**THE TASK**
Look over the data below and give the number of lines containing the word "self", with no other words.

**EXTRACTED MATERIAL**
(* ===== verification/Cli.v ===== *)
(** * The command line tool: [tools/iscp-cli/cmd/iscp/main.go]

    Every command, over a world that holds the services an HTTP client reaches,
    what was printed, and an operating system; [run] dispatches.  The pipe of
    [captureOutput] delivers what was written to it. *)
From Stdlib Require Import ZArith Lia Strings.Byte.
From stdpp Require Import numbers gmap strings base list.
From S2P Require Import Prelude Errors Utf8 GoJson Canonical GoTime Base64 Sha256 Crypto Signed Identity Trust.
From S2P Require Import Session Control Envelope Provisioning GoStrings Config Recovery Descriptor Payload.
From S2P Require Import Sorting Keyring TrustServer Runner Conformance ConformanceReport.
Open Scope Z_scope.

Definition version : string := "0.1.0-dev".

(** ** The world *)

(** [os.Getenv]. *)
Class Env := { Getenv : string -> string }.

(** The calls to the operating system, each of which may fail. *)
Class Os (F : Type) := {
  os_Pipe : F -> result unit * F;
  os_MkdirAll : string -> F -> result unit * F;
  os_OpenRoot : string -> F -> result unit * F;
  (** directory, file name, contents *)
  root_WriteFile : string -> string -> bytes -> F -> result unit * F;
  root_ReadFile : string -> string -> F -> result bytes * F
}.

Record World (S F : Type) := mkWorld { wo_net : S; wo_stdout : string; wo_stderr : string; wo_os : F }.
Arguments mkWorld {S F} _ _ _ _.
Arguments wo_net {S F} _.
Arguments wo_stdout {S F} _.
Arguments wo_stderr {S F} _.
Arguments wo_os {S F} _.

#[export] Instance world_client {S F} `{HttpClient S} : HttpClient (World S F) := {
  http_do r w := let '(a, net) := http_do r (wo_net w) in (a, mkWorld net (wo_stdout w) (wo_stderr w) (wo_os w))
}.

Definition nl : string := go_string [x0a].

(** ** Paths: [path/filepath] on Unix *)

(** The loop of [filepath.Clean]: the elements kept so far, last first; a ".." that
    has nothing to remove stays in a relative path. *)
Fixpoint clean_elements (rooted : bool) (kept elements : list string) : list string :=
  match elements with
  | [] => rev kept
  | e :: elements =>
      if bool_decide (e = "") || bool_decide (e = ".") then clean_elements rooted kept elements
      else if bool_decide (e = "..") then
        match kept with
        | k :: kept' =>
            if bool_decide (k = "..") then clean_elements rooted (".." :: kept) elements
            else clean_elements rooted kept' elements
        | [] => clean_elements rooted (if rooted then [] else [".."]) elements
        end
      else clean_elements rooted (e :: kept) elements
  end.

Definition IsAbs (path : string) : bool := HasPrefix path "/".

Definition Clean (path : string) : string :=
  let rooted := IsAbs path in
  let elements := clean_elements rooted [] (Split path "/"%byte) in
  match rooted, elements with
  | false, [] => "."
  | false, _ => Join elements "/"
  | true, _ => "/" +:+ Join elements "/"
  end.

(** [filepath.Base]: the last element, without trailing slashes. *)
Definition Base (path : string) : string :=
  if bool_decide (path = "") then "."
  else
    let stripped := TrimRightSlash path in
    if bool_decide (stripped = "") then "/"
    else List.last (Split stripped "/"%byte) "".

(** [filepath.Join] of two elements. *)
Definition PathJoin (a b : string) : string :=
  match List.filter (fun e => negb (bool_decide (e = ""))) [a; b] with
  | [] => ""
  | l => Clean (Join l "/")
  end.

Definition safeReportFileName (path : string) : result string :=
  let path := if bool_decide (path = "") then "conformance/report.json" else path in
  let clean := Clean path in
  _ ← reject_if (IsAbs clean) (PlainError "conformance output must be relative");
  _ ← reject_if (bool_decide (clean = ".") || bool_decide (clean = "..") || HasPrefix clean "../")
        (PlainError "conformance output escapes workspace");
  _ ← reject_if (negb (bool_decide (clean = PathJoin "conformance" (Base clean))))
        (PlainError "conformance output must be directly under conformance");
  Ok (Base clean).

(** ** Credentials *)

Record cliCredential := mkCliCredential {
  cc_DomainID : string; cc_DeviceID : string; cc_Token : string; cc_ExpiresAt : Time; cc_Revoked : bool }.

(** The struct that [bind-self] and [refresh-access] are decoded into. *)
Record cliCredentials := mkCliCredentials { cp_Access : cliCredential; cp_Refresh : cliCredential }.

Section cli.
  Context {C : CryptoOps} {SS : SortSlice} {R : MapRange} {U : Unicode} {E : Env} {S F : Type} `{HttpClient S} `{Os F}.
  Context `{Decode Text} `{Decode serviceCredentials} `{Decode (gmap string Value)} `{Decode serviceGrant} `{Decode Report}.
  Context `{Decode cliCredentials}.
  Context (unmarshal_expires : bytes -> result Time).

(** A command: effects on the world, or an error. *)
Abbreviation IO := (M (World S F)).

Definition print (text : string) : IO unit := fun m =>
  let w := mc_net m in
  (Returned tt, mkMachine (mc_rand m) (mc_clock m) (mc_text m) (mkWorld (wo_net w) (wo_stdout w +:+ text) (wo_stderr w) (wo_os w))).

(** [fmt.Println] of one text. *)
Definition Println (text : string) : IO unit := print (text +:+ nl).

(** [json.NewEncoder(os.Stdout).Encode]. *)
Definition Encode (v : result Value) : IO unit :=
  v ← try v;
  Println (go_string (encode v)).

(** A [map[string]any] literal, in the order of the source. *)
Definition any_map (l : list (string * Value)) : Value := any_map_json (list_to_map l).

Definition os_call {A} (f : F -> result A * F) : IO A := fun m =>
  let w := mc_net m in
  let '(a, os) := f (wo_os w) in
  try a (mkMachine (mc_rand m) (mc_clock m) (mc_text m) (mkWorld (wo_net w) (wo_stdout w) (wo_stderr w) os)).

Definition now_utc : IO Time := now ← time_now; mret (UTC now).

Definition randomShort : IO string :=
  text ← time_now_string;
  mret (go_string (take 8 (go_bytes (Base64URL (SHA256 (go_bytes text)))))).

(** A prefix and [randomShort()]. *)
Definition short (prefix : string) : IO string := text ← randomShort; mret (prefix +:+ text).

(** ** Local commands *)

Definition help_text : string :=
"iscp commands:
  version
  config validate [profile]
  identity generate|show|rotate
  descriptor relay|trust
  proof create|verify
  relay health|bind-self|refresh|revoke-access|send-envelope
  trust health|submit-authorize-verify|revoke-check
  session open|ready|close
  envelope encrypt|decrypt|send
  provisioning create-ticket|simulate-local-channel|create-bundle|apply-bundle
  demo local-e2e
  conformance run|report|vectors verify".

Definition printHelp : IO unit := Println help_text.

Definition runConfig (args : list string) : IO unit :=
  match args with
  | "validate" :: rest =>
      let profile := match rest with p :: _ => p | [] => ProfileLocalLab end in
      _ ← try (ValidateGate (DefaultGate profile));
      Println "config valid"
  | _ => fail "usage: iscp config validate [profile]"
  end.

Definition runIdentity (args : list string) : IO unit :=
  match args with
  | [] => fail "usage: iscp identity generate|show|rotate"
  | command :: _ =>
      now ← now_utc;
      if bool_decide (command ∈ ["generate"; "show"; "rotate"]) then
        id ← short "device-";
        dev ← new_device "local" id now;
        Encode (DeviceIdentity_json (dev_Identity dev))
      else fail "unknown identity command"
  end.

Definition descriptorKey (dev : Device) (use : string) : DescriptorKey :=
  let key := di_PublicKey (dev_Identity dev) in mkDescriptorKey "Ed25519" use (pk_KID key) (pk_Public key) "active".

(** Signs, verifies, pins and prints a descriptor. *)
Definition publish (signer : Device) (descriptorType : string) (desc : result Value) (now : Time) : IO unit :=
  signed ← try (SignDescriptor signer descriptorType desc now);
  _ ← try (VerifyDescriptor unmarshal_expires signed (dev_Identity signer) (DefaultGate ProfileProduction) now);
  pin ← try (Pin signed);
  Encode (sd ← signed_json signed; Ok (any_map [("status", JStr "verified"); ("descriptor", sd); ("pin", JStr pin)])).

Definition runDescriptor (args : list string) : IO unit :=
  match args with
  | [] => fail "usage: iscp descriptor relay|trust"
  | command :: _ =>
      now ← now_utc;
      signer ← new_device "local" (command +:+ "-signer") now;
      if bool_decide (command = "relay") then
        publish signer TypeRelayDescriptor
          (RelayDescriptor_json (mkRelayDescriptor TypeRelayDescriptor "relay-local" "local" "http://localhost:8080"
             "ws://localhost:8080/v2/relay/connect" (Some [descriptorKey signer "descriptor-signature"]) now (Add now Hour) ∅)) now
      else if bool_decide (command = "trust") then
        publish signer TypeTrustRootDescriptor
          (TrustRootDescriptor_json (mkTrustRootDescriptor TypeTrustRootDescriptor "trust-local" "local" "http://localhost:8081"
             (Some [descriptorKey signer "grant-signature"]) now (Add now Hour) ∅)) now
      else fail "unknown descriptor command"
  end.

Definition runProof (args : list string) : IO unit :=
  match args with
  | [] => fail "usage: iscp proof create|verify"
  | command :: _ =>
      now ← now_utc;
      id ← short "device-";
      dev ← new_device "local" id now;
      challenge ← short "challenge-";
      nonce ← short "nonce-";
      proof ← try (CreateProof dev "relay-local" challenge nonce now);
      if bool_decide (command = "create") then Encode (signed_json proof)
      else if bool_decide (command = "verify") then
        _ ← try (VerifyProof (dev_Identity dev) proof (dp_Audience proof) (dp_Challenge proof) now Minute);
        Encode (Ok (any_map [("status", JStr "valid"); ("device_id", JStr (dp_DeviceID proof)); ("audience", JStr (dp_Audience proof))]))
      else fail "unknown proof command"
  end.

(** The ready messages are made without a look at the error. *)
Definition ready_session_at (now : Time) : IO (Device * Device * State * State) :=
  a ← new_device "local" "device-a" now;
  b ← new_device "local" "device-b" now;
  ha ← create_hello a "session-local" (di_DeviceID (dev_Identity b)) "grant-local" now;
  hb ← create_hello b "session-local" (di_DeviceID (dev_Identity a)) "grant-local" now;
  sa ← try (Establish ha (lh_Hello hb) (dev_Identity a) (dev_Identity b));
  sb ← try (Establish hb (lh_Hello ha) (dev_Identity b) (dev_Identity a));
  let ra := ready_or_zero (CreateReady sa a) in
  let rb := ready_or_zero (CreateReady sb b) in
  sa ← try (VerifyReady sa rb (dev_Identity b));
  sb ← try (VerifyReady sb ra (dev_Identity a));
  mret (a, b, sa, sb).

Definition readySession : IO (Device * Device * State * State) := now ← now_utc; ready_session_at now.

Definition runSession (args : list string) : IO unit :=
  match args with
  | [] => fail "usage: iscp session open|ready|close"
  | command :: _ =>
      '(_, _, sa, _) ← readySession;
      let id := ("session_id", JStr (st_SessionID sa)) in
      if bool_decide (command = "open") then
        Encode (Ok (any_map [("status", JStr "open"); id; ("ciphersuite", JStr CiphersuiteV2)]))
      else if bool_decide (command = "ready") then
        Encode (Ok (any_map [("status", JStr "ready"); id; ("key_material_redacted", JBool true)]))
      else if bool_decide (command = "close") then Encode (Ok (any_map [("status", JStr "closed"); id]))
      else fail "unknown session command"
  end.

**RESPONSE TO THIS TASK**
2